Avatar - Feathers & FleshBy Laetitia
The records Black Waltz, on which Avatar found their slightly psychotic sound, and Hail the Apocalypse marked the breakthrough of the Swedish groove/modern metal band. The question that naturally comes to mind is, how will this Gothenburg five piece top, or even match a record that was so lauded by fans and metal media? We’ll find out with Feathers & Flesh!

When it comes to the concept, the Swedes definitely brought the album to a new level. The carnival has been exchanged for the sometimes disturbing landscape of fairytales. The album is based on fable. Front man Johannes Eckerström: “It’s a fable about an owl who goes to war to stop the sun from rising. It’s a tragic story of someone ultimately being set up to fail. She will learn many lessons and encounter many other creatures with ideas of their own. In the end, however, one must ask if something was learned at all.” A book has been released alongside the record, for those who are interested in delving deeper into the tale and the psychological aspect of it, an element that the Swedes have thankfully incorporated in their lyrics and stage presence.

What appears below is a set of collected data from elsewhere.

(** The entry the outer [catch] pushes, and the entry that closes
    step 4. *)
Definition fatal_entry (e : Error.t) : TestResult :=
  {| name := "Fatal error during execution"; status := FAILURE;
     details := Some (Error.message e); executionTimeMs := None |}.

Definition completion_entry (elapsed : Z) : TestResult :=
  {| name := "Booking form validation"; status := SUCCESS;
     details := Some "All booking form validations have been completed.";
     executionTimeMs := Some elapsed |}.



(** The result a check pushes when its probe threw [e]. *)
Definition failure_of (c : Check) (e : Error.t) : TestResult :=
  {| name := check_name c; status := FAILURE;
     details := Some ("Error: " +:+ Error.message e); executionTimeMs := None |}.

(** The first statement of the outer [catch]: [console.error("Error:", error)]. *)
Definition is_fatal_log (c : Call) : bool :=
  match c with
  | console_error [LText "Error:"; LError _] => true
  | _ => false
  end.

(** The bucket, the URL of an object of the bucket and the parameters of
    its upload, as both handlers compute them. *)
Definition bucket_of (w : World.t) : string :=
  or_default (World.env w !! "AWS_S3_BUCKET") "technical-playwright-result".

Definition url_of (w : World.t) (file : string) : string :=
  "https://" +:+ bucket_of w +:+ ".s3.amazonaws.com/screenshots/" +:+ file.

Definition put_of (w : World.t) (file content : string) : PutObjectCommand :=
  {| Bucket := bucket_of w; Key := "screenshots/" +:+ file;
     Body := content; ContentType := "image/png" |}.

(** The filename of the handler with the battery, from the ISO time. *)
Definition Validated_file (iso : string) : string :=
  "aegean-flight-booking-" +:+ replace_colons_periods iso +:+ ".png".

Definition JSON_HEADERS : list (string * string) :=
  [("Content-Type", "application/json")].

(** The entries of the steps 1 to 3. *)
Definition navigate_entry (elapsed : Z) : TestResult :=
  {| name := "Navigate to Aegean Air website"; status := SUCCESS;
     details := Some ("Navigated to " +:+ PARAMETERS.url);
     executionTimeMs := Some elapsed |}.

Definition locate_entry (elapsed : Z) : TestResult :=
  {| name := "Locate the booking component"; status := SUCCESS;
     details := Some ("Component '" +:+ PARAMETERS.selector +:+ "' found.");
     executionTimeMs := Some elapsed |}.

Definition capture_entry (url : string) (elapsed : Z) : TestResult :=
  {| name := "Capture a screenshot of the component"; status := SUCCESS;
     details := Some ("Screenshot uploaded to S3: " +:+ url);
     executionTimeMs := Some elapsed |}.

(** The probes the whole battery gets to make. *)
Definition battery_log (w : World.t) : list Event :=
  concat (map (fun ch => probed (check_probes ch)) (battery w)).

(** The result a check pushes when all its probes returned. *)
Definition success_of (c : Check) : TestResult :=
  {| name := check_name c; status := SUCCESS;
     details := Some (check_passed c); executionTimeMs := None |}.

Definition is_completion (r : TestResult) : bool :=
  bool_decide (name r = "Booking form validation").

(** The [try]/[catch] of each handler, run from the declarations. *)
Definition Validated_core (w : World.t) : Outcome unit * State Validated.Locals :=
  try_catch (Validated.pipeline w) Validated.fatal (mkState Validated.declarations 0 []).

Definition Index_core (w : World.t) : Outcome unit * State Index.Locals :=
  try_catch (Index.pipeline w) Index.fatal (mkState Index.declarations 0 []).

(** [w] with [process.env.PREFIX] set to a value, or unset. *)
Definition with_PREFIX (value : option string) (w : World.t) : World.t :=
  with_env (match value with
            | Some v => <["PREFIX" := v]> (World.env w)
            | None => delete "PREFIX" (World.env w)
            end) w.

The intro and opener ‘Regret’ and ‘House of the Eternal Hunt’, make for two very strong starters. The intro lures you into the album with sinister sounds from a worn down music box. ‘House of the Eternal Hunt’ combines energetic, sweeping guitars with an almost folk metal beat and vocals anchored in the extreme/death metal roots, from which the band once came. While listening to these first songs, I couldn’t help but think that Avatar managed to outgroove Hail to Apocalypse.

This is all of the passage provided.